I've managed to put together a query that works for my needs, albeit more complicated than I was hoping. But, for the size of tables the query is slower than it should be (0.17s). The reason, based on the EXPLAIN provided below, is because there is a table scan on the meta_relationships table due to it having the COUNT in the WHERE clause on an innodb engine.
Query:
SELECT
posts.post_id,posts.post_name,
GROUP_CONCAT(IF(meta_data.type = 'category', meta.meta_name,null)) AS category,
GROUP_CONCAT(IF(meta_data.type = 'tag', meta.meta_name,null)) AS tag
FROM posts
RIGHT JOIN meta_relationships ON (posts.post_id = meta_relationships.object_id)

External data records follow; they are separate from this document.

Lemma retype_wp slot row str fuel t k : text_in row str → (length str ≤ 95)%nat → 0 ≤ slot → t_history t !! Z.to_nat slot = Some row →
  text_ok t → is_i32 (ww (t_window t)) → command_ok t → t_command_len t = Z.of_nat k → take k (t_command t) = take k str → (k ≤ length str)%nat → (length str - k < fuel)%nat →
  wp (retype fuel slot (Z.of_nat k)) (λ _ t', text_ok t' ∧ only_command t t' ∧ command_ok t' ∧ t_command_len t' = Z.of_nat (length str) ∧ take (length str) (t_command t') = str) t.
Proof.
  intros Hrow Hlen Hslot. destruct (text_in_inv _ _ Hrow) as (rest & Er & Hch). revert t k. induction fuel as [|fuel IH]; intros t k Eh Ht Hw Hc El Etk Hk Hf; [lia|]. cbn [retype].
  destruct (aread_text str rest (Z.of_nat k) Hch ltac:(lia)) as (c & Ec & Hz & Hlt). rewrite <- Er in Ec. wp_step. unfold get_history. do 3 wp_step. eapply wp_lift; [by apply aread_Some|]. eapply wp_lift; [exact Ec|].
  destruct (Z.eqb_spec c 0) as [E|Hne].
  { wp_step. assert (k = length str) as -> by lia. rewrite (take_ge str) in Etk by lia. split_and!; [done|apply only_command_refl|done|done|done]. }
  assert (Hkl : (k < length str)%nat) by lia. specialize (Hlt ltac:(lia)). rewrite Nat2Z.id in Hlt. pose proof (Forall_lookup_1 _ _ _ _ Hch Hlt) as Hc'. cbn in Hc'.
  do 2 wp_step. rewrite El. u32_simp. rewrite (proj2 (Z.ltb_lt _ COMMAND_SIZE)) by (change COMMAND_SIZE with 96; lia).
  assert (W := type_char_wp c t (λ _ t', wp (retype fuel slot (Z.of_nat k + 1)) (λ _ t', text_ok t' ∧ only_command t t' ∧ command_ok t' ∧ t_command_len t' = Z.of_nat (length str) ∧ take (length str) (t_command t') = str) t') Ht Hw Hc ltac:(lia) Hc').
  rewrite El in W. u32_simp. destruct W as ([] & t1 & E & HQ).
  - intros t1 Ht1 Ho1 Hc1 El1 Etk1. replace (Z.of_nat k + 1) with (Z.of_nat (S k)) in * by lia. rewrite !Nat2Z.id in Etk1. eapply wp_mono; [apply (IH t1 (S k)); try done; [by rewrite Ho1|by rewrite Ho1| |lia]|].
    + rewrite Etk1, Etk. symmetry. by apply take_S_r.
    + intros _ t2 (? & Ho2 & ? & ? & ?). split_and!; try done. by eapply only_command_trans.
  - unfold mbind, M_bind in E. revert E. destruct (put_command _ _ _) as [[[] t2]|] eqn:E2; [|done]. intros E. wp_step. eexists _, _. split; [exact E2|].
    change (modify (set_t_command_len (Z.of_nat k + 1)) t2) with (Some (tt, set_t_command_len (Z.of_nat k + 1) t2)) in E. do 2 wp_step. wp_step. eexists _, _. split; [exact E|]. exact HQ.
Qed.

(** The index that the arrow keys lead to. *)
Definition recall_index (hs : list (list Z)) (i delta : Z) : Z :=
  let max := Z.of_nat (length hs) - 1 in
  if i <? 0 then max else Z.max 0 (Z.min (i + delta) max).

Lemma recall_history_wp delta m t hs : metrics_ok m → term_ok m t hs → -1 ≤ delta ≤ 1 → wp (recall_history delta) (λ _ t',
  if bool_decide (hs = []) then t' = t
  else ∃ str, hs !! Z.to_nat (recall_index hs (t_history_index t) delta) = Some str ∧ term_ok m t' hs ∧
    t_window t' = t_window t ∧ t_history_count t' = t_history_count t ∧ t_history_index t' = recall_index hs (t_history_index t) delta ∧
    t_command_len t' = Z.of_nat (length str) ∧ take (length str) (t_command t') = str) t.
Proof.
  intros Hm Hok Hd. pose proof Hok as [Hw Ht Hc Hr Hi]. pose proof (window_i32 _ _ Hm Hw) as Hw32. pose proof Hr as [[Hs1 Hs2] [Hcu Hcount] Hslot]. unfold recall_history. do 2 wp_step.
  unfold is_u32 in Hcu. destruct (Z.eqb_spec (t_history_count t) 0) as [E|Hne].
  { wp_step. rewrite bool_decide_eq_true_2; [done|]. destruct hs; [done|]. cbn in Hcount. lia. }
  assert (Hnn : hs ≠ []) by (intros ->; cbn in Hcount; lia). rewrite bool_decide_eq_false_2 by done. set (n := t_history_count t) in *. set (max := Z.of_nat (length hs) - 1).
  do 3 wp_step. assert (checked (i32 (if n <? COMMAND_HISTORY then n else COMMAND_HISTORY) - 1) = Some max) as ->.
  { change COMMAND_HISTORY with 8. destruct (Z.ltb_spec n 8); i32_simp; f_equal; unfold max; lia. }
  eapply wp_lift; [done|]. wp_step. set (i := recall_index hs (t_history_index t) delta).
  apply (wp_mono _ (λ v t', t' = t ∧ (let v := if v <? 0 then 0 else v in if max <? v then max else v) = i)).
  { unfold i, recall_index. fold max. destruct (Z.ltb_spec (t_history_index t) 0).
    - wp_step. split; [done|]. rewrite (proj2 (Z.ltb_ge max 0)) by (unfold max; lia). cbn. by rewrite Z.ltb_irrefl.
    - apply wp_checked; [unfold is_i32; lia|]. split; [done|]. cbn. destruct (Z.ltb_spec (t_history_index t + delta) 0); case_match; bool_to_prop; unfold max in *; lia. }
  intros v t0 [-> Ev]. cbn zeta in Ev |- *. rewrite Ev. assert (Hir : 0 ≤ i ≤ max) by (unfold i, recall_index, max in *; destruct (_ <? 0); lia).
  destruct (lookup_lt_is_Some_2 hs (Z.to_nat i)) as [str Hstr]; [unfold max in *; lia|]. destruct (Hslot _ _ Hstr) as [Hsl (row & Hrow & Htr)].
  do 3 wp_step. eapply wp_mono; [apply erase_command_wp; [destruct Ht as [[s Hs] ?]; split; [exists s; by destruct Hs|done]|done|by destruct Hc|destruct Hc; change (Z.to_nat COMMAND_SIZE + 1)%nat with 97%nat; cbn; lia]|].
  intros _ t1 [Ht1 Ho1]. wp_step. apply wp_checked; [unfold is_i32, max in *; lia|]. do 2 wp_step. u32_simp. change COMMAND_HISTORY with 8.
  eapply wp_mono.
  { apply (retype_wp _ row str _ _ 0); [exact Htr|done|apply Z.mod_pos_bound; lia| |destruct Ht1 as [[s Hs] ?]; split; [exists s; by destruct Hs|done]|by rewrite Ho1| |done|done|lia|change (Z.to_nat COMMAND_SIZE) with 96%nat; lia].
    - rewrite Ho1. cbn. rewrite <- Hrow. do 2 f_equal. rewrite Z2Nat.id by lia. unfold max in *. f_equal. u32_simp. lia.
    - rewrite Ho1. destruct Hc. split; cbn; try done. }
  intros _ t2 (Ht2 & Ho2 & Hc2 & El & Etk). exists str. split; [done|]. rewrite Ho1 in Ho2. assert (Hrm : remembers t2 hs) by (rewrite Ho2; by split). rewrite Ho2 in *. split_and!; try done.
  split; try done. cbn. unfold max in *. lia.
Qed.

(** ** Properties *)

Lemma push_history_ok m line t hs : term_ok m t hs → is_text line → wp (push_history line) (λ _ t',
  (∃ hs', term_ok m t' hs') ∧ t_window t' = t_window t ∧ t_command t' = t_command t ∧ t_command_len t' = t_command_len t) t.
Proof.
  intros Hok (str & Ht & _). pose proof Hok as [Hw Htx Hcm Hr Hi]. eapply push_history_wp; [exact Ht|exact Hr|split; [by exists hs|done]|]. intros _ h hs' Hr' _. split; [|done]. exists hs'.
  split; cbn; try done; [|by destruct Hcm|by destruct Hr']. destruct Htx as [[s Hs] ?]. split; [exists s; by destruct Hs|done].
Qed.

(** Pressing the up arrow [n] times. *)
Fixpoint recalls (n : nat) : M terminal unit :=
  match n with O => mret tt | S n => _ ← recalls n; recall_history (-1) end.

LEFT JOIN meta_data ON meta_relationships.meta_data_id = meta_data.meta_data_id
LEFT JOIN meta ON meta_data.meta_id = meta.meta_id
WHERE meta.meta_name = computers AND meta_relationships.object_id
NOT IN (SELECT meta_relationships.object_id FROM meta_relationships
GROUP BY meta_relationships.object_id HAVING count(*) > 1)
GROUP BY meta_relationships.object_id
This particular query, selects posts which have ONLY the computers category. The purpose of count > 1 is to exclude posts that contain computers/hardware, computers/software, etc. The more categories that are selected, the higher the count would be.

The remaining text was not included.